(** A one-minute recording. *)
Lemma eeg_samples_ictal_or_normal_witness :
  returns (R := Oracle.source) (generate_eeg_data 1 1 (1 # 5) None)
    (fun r => fst (fst (fst r)) = np_arange (1 * 60) 1 /\
              eeg_samples r (fun _ _ d t a =>
                               ictal_sample d t a \/ normal_sample d t a)).
Proof.
  apply (eeg_samples_ictal_or_normal (R := Oracle.source) 1 1 (1 # 5) None).
  discriminate.
Defined.

(** A seizure scheduled for minute 10 of a one-minute recording. *)
Lemma scheduled_seizure_is_active_from_the_start_witness :
  returns (R := Oracle.source) (generate_eeg_data 1 1 (1 # 5) (Some 10%float))
    (fun r =>
       eeg_samples r (fun i _ d t a =>
         (forall j, (j <= i)%nat ->
            in_seizure_window
              (current_minute_of (nth j (np_arange (1 * 60) 1) 0%Z)) 10%float
            = true) ->
         ictal_sample d t a)).
Proof.
  apply (scheduled_seizure_is_active_from_the_start (R := Oracle.source)
           1 1 (1 # 5) 10%float).
  discriminate.
Defined.

(* ------------------------------------------------------------------ *)
(** ** Batches of any size *)

(** One patient's block of a batch: the frame has the dataset's columns,
    [n] rows, and [pid] in every row of [patient_id]. *)
Definition patient_block (pid : string) (n : nat) (df : DataFrame) : Prop :=
  columns df = dataset_columns /\ rows_of n df /\
  get_column df "patient_id" = Ok (repeat (CStr pid) n).

Lemma mem_string_in (x : string) (l : list string) :
  mem_string x l = true <-> In x l.
Proof.
  unfold mem_string. rewrite existsb_exists. split.
  - intros (y & Hy & E). apply String.eqb_eq in E. subst. exact Hy.
  - intros H. exists x. split; [exact H | apply String.eqb_refl].
Qed.

Lemma union_names_seen (seen names : list string) :
  (forall n, In n names -> In n seen) -> union_names seen names = seen.
Proof.
  induction names as [| n names IH]; intros Hin; [reflexivity |].
  cbn [union_names].
  rewrite (proj2 (mem_string_in n seen)) by (apply Hin; left; reflexivity).
  apply IH. intros x Hx. apply Hin. right. exact Hx.
Qed.

Lemma union_names_app (seen a b : list string) :
  union_names seen (a ++ b) = union_names (union_names seen a) b.
Proof.
  revert seen. induction a as [| n a IH]; intros seen; [reflexivity |].
  cbn [app union_names]. destruct (mem_string n seen); apply IH.
Qed.

Lemma union_names_same_columns (df : DataFrame) (dfs : list DataFrame) :
  Forall (fun d => columns d = dataset_columns) (df :: dfs) ->
  union_names [] (flat_map columns (df :: dfs)) = dataset_columns.
Proof.
  intros H. pose proof (Forall_inv H) as Hdf.
  pose proof (Forall_inv_tail H) as Hrest.
  cbn [flat_map]. rewrite union_names_app, Hdf.
  replace (union_names [] dataset_columns) with dataset_columns
    by (vm_compute; reflexivity).
  apply union_names_seen. intros n Hn.
  apply in_flat_map in Hn as (d & Hd & Hn).
  rewrite Forall_forall in Hrest. rewrite (Hrest d Hd) in Hn. exact Hn.
Qed.

Lemma stacked_rows (n : nat) (dfs : list DataFrame) (name : string) :
  Forall (fun d => columns d = dataset_columns /\ rows_of n d) dfs ->
  In name dataset_columns ->
  List.length (stacked dfs name) = (List.length dfs * n)%nat.
Proof.
  intros H Hname. unfold stacked.
  induction dfs as [| d dfs IH]; [reflexivity |].
  pose proof (Forall_inv H) as [Hc Hr]. cbn [flat_map List.length].
  rewrite length_app, (IH (Forall_inv_tail H)).
  destruct (get_column_in d name ltac:(rewrite Hc; exact Hname)) as (c & E).
  rewrite E, (rows_of_get _ _ _ _ Hr E). lia.
Qed.

Section Batch.
Context {R : RandomSource} {N : Numerics}.

Lemma patient_dataset_block pid hours :
  (0 <= hours)%Z -> (hours mod 4 = 0)%Z ->
  returns (generate_complete_patient_dataset pid hours 5)
          (patient_block pid (arange_len (hours * 60) 5)).
Proof.
  intros Hh Hm w.
  destruct (patient_dataset_returns pid hours 5 ltac:(discriminate) Hh Hm w)
    as (df & w' & Hrun).
  exists df, w'. split; [exact Hrun |].
  destruct (patient_dataset_shape pid hours 5 w df w' Hrun)
    as (b & target & temps & hrs & sys & dia & sats & abg & Hpid & _ & _ & _
        & _ & _ & _ & _ & ->).
  split; [apply patient_table_columns |]. split.
  - pose proof (patient_table_rows b target (np_arange (hours * 60) 5) temps hrs
                  sys dia sats (np_arange hours 4) abg) as Hrows.
    rewrite join_idx_length, np_arange_length in Hrows. exact Hrows.
  - rewrite patient_table_patient_id, np_arange_length, Hpid. reflexivity.
Qed.

(** X12: the outcomes of [generate_batch_dataset].  Without patients
    [pd.concat] raises [ValueError]; with patients, a negative duration
    and a duration that is not a multiple of four hours raise the
    [ValueError] of the first patient's dataset; otherwise the batch has
    the dataset's columns and [12 * duration_hours] rows per patient, the
    rows of patient [i] in one block labelled [PATIENT_] followed by
    [i + 1] on four digits. *)
Theorem batch_dataset_outcomes (num_patients hours : Z) :
  ((num_patients <= 0)%Z ->
   raises (generate_batch_dataset num_patients hours)
          (ValueError "No objects to concatenate")) /\
  ((0 < num_patients)%Z -> (hours < 0)%Z ->
   raises (generate_batch_dataset num_patients hours)
          (ValueError "negative dimensions are not allowed")) /\
  ((0 < num_patients)%Z -> (0 <= hours)%Z -> (hours mod 4 <> 0)%Z ->
   raises (generate_batch_dataset num_patients hours)
          (ValueError "All arrays must be of the same length")) /\
  ((0 < num_patients)%Z -> (0 <= hours)%Z -> (hours mod 4 = 0)%Z ->
   returns (generate_batch_dataset num_patients hours)
     (fun df =>
        let n := Z.to_nat num_patients in
        let m := Z.to_nat (12 * hours) in
        columns df = dataset_columns /\
        rows_of (n * m) df /\
        get_column df "patient_id"
        = Ok (flat_map (fun i => repeat (CStr (batch_patient_id i)) m)
                       (seq 0 n)))).
Proof.
  assert (Hfirst : forall e, (0 < num_patients)%Z ->
            (forall w, generate_complete_patient_dataset (batch_patient_id 0) hours 5 w
                       = Raise e) ->
            raises (generate_batch_dataset num_patients hours) e).
  { intros e Hn He. unfold generate_batch_dataset.
    destruct (Z.to_nat num_patients) as [| n] eqn:En; [lia |].
    cbn [seq for_each]. do 2 apply raises_bind_first. exact He. }
  split; [| split; [| split]].
  - intros Hn w. unfold generate_batch_dataset.
    replace (Z.to_nat num_patients) with 0%nat by lia. reflexivity.
  - intros Hn Hh. apply (Hfirst _ Hn). intros w.
    apply pipeline_negative_hours; [discriminate | exact Hh].
  - intros Hn Hh Hm. apply (Hfirst _ Hn). intros w.
    apply pipeline_ragged_blood_gas; [discriminate | exact Hh | exact Hm].
  - intros Hn Hh Hm. cbv zeta.
    assert (Hlen : arange_len (hours * 60) 5 = Z.to_nat (12 * hours)).
    { unfold arange_len. f_equal.
      replace (- (hours * 60))%Z with ((- (12 * hours)) * 5)%Z by lia.
      rewrite Z.div_mul by discriminate. lia. }
    unfold generate_batch_dataset.
    eapply returns_bind.
    { apply (returns_for_each_post _
               (fun i df => patient_block (batch_patient_id i)
                              (Z.to_nat (12 * hours)) df)).
      intros i. rewrite <- Hlen. apply patient_dataset_block; assumption. }
    intros dfs Hdfs.
    set (m := Z.to_nat (12 * hours)) in *.
    assert (Hall : Forall (fun d => columns d = dataset_columns /\ rows_of m d) dfs).
    { clear -Hdfs. induction Hdfs as [| i d l l' (Hc & Hr & _) _ IH];
        constructor; auto. }
    assert (Hn' : List.length dfs = Z.to_nat num_patients).
    { apply Forall2_length in Hdfs. rewrite length_seq in Hdfs. auto. }
    destruct dfs as [| df dfs]; [cbn in Hn'; lia |].
    assert (Hcat : pd_concat (df :: dfs)
                   = Ok (map (fun n => (n, stacked (df :: dfs) n)) dataset_columns)).
    { unfold pd_concat. rewrite union_names_same_columns; [reflexivity |].
      eapply Forall_impl; [| exact Hall]. intros d [Hc _]. exact Hc. }
    eapply returns_lift; [exact Hcat |].
    split; [unfold columns; rewrite map_map; apply map_id |].
    split.
    { unfold rows_of. apply Forall_map, Forall_forall. intros n Hin. cbn [snd].
      rewrite (stacked_rows m _ _ Hall Hin), Hn'. reflexivity. }
    change (get_column (map (fun n => (n, stacked (df :: dfs) n)) dataset_columns)
              "patient_id")
      with (Ok (A := column) (stacked (df :: dfs) "patient_id")).
    f_equal. unfold stacked. clear -Hdfs.
    generalize dependent (seq 0 (Z.to_nat num_patients)). intros l Hdfs.
    induction Hdfs as [| i d l l' (_ & _ & Hp) _ IH]; [reflexivity |].
    cbn [flat_map]. rewrite Hp, IH. reflexivity.
Qed.

End Batch.

(* ------------------------------------------------------------------ *)
(** ** Clinical labels ([utils/feature_engineering.py]) *)

(** What a call on a frame can raise besides the exceptions of the
    generator: the comparison of a string with a number is a
    [TypeError]. *)
Inductive py_error : Type :=
| Builtin (e : exn)
| TypeError (msg : string).

Inductive attempt (A : Type) : Type :=
| Done (a : A)
| Failed (e : py_error).
Arguments Done {A} a.
Arguments Failed {A} e.

Definition attempt_bind {A B} (r : attempt A) (k : A -> attempt B) : attempt B :=
  match r with
  | Done a => k a
  | Failed e => Failed e
  end.

Definition of_result {A} (r : result A) : attempt A :=
  match r with
  | Ok a => Done a
  | Raise e => Failed (Builtin e)
  end.

Fixpoint attempt_map {A B} (f : A -> attempt B) (l : list A) : attempt (list B) :=
  match l with
  | [] => Done []
  | x :: rest =>
      attempt_bind (f x) (fun y =>
      attempt_bind (attempt_map f rest) (fun ys => Done (y :: ys)))
  end.

Declare Scope attempt_scope.
Delimit Scope attempt_scope with attempt.
Notation "x <~ c ;; k" := (attempt_bind c (fun x => k))
  (at level 61, c at next level, right associativity) : attempt_scope.

Definition compare_message (op : string) : string :=
  ("'" ++ op ++ "' not supported between instances of 'str' and 'float'")%string.

(** [q < x] and [q > x] on floats. *)
Definition float_lt (q x : Q) : bool := negb (Qle_bool x q).
Definition float_gt (q x : Q) : bool := negb (Qle_bool q x).

(** One cell compared with a float: NaN compares false, an integer is
    converted, a string is a [TypeError]. *)
Definition compare_cell (op : string) (test : Q -> Q -> bool) (x : Q) (c : cell)
    : attempt bool :=
  match c with
  | CNum q => Done (test q x)
  | CInt z => Done (test (inject_Z z) x)
  | CNaN => Done false
  | CStr _ => Failed (TypeError (compare_message op))
  end.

Task: Start from the line that holds "match c with" and print each line to the end of the records exactly, leaving out everything before it.

Task result:
  match c with
  | CNum q => Done (test q x)
  | CInt z => Done (test (inject_Z z) x)
  | CNaN => Done false
  | CStr _ => Failed (TypeError (compare_message op))
  end.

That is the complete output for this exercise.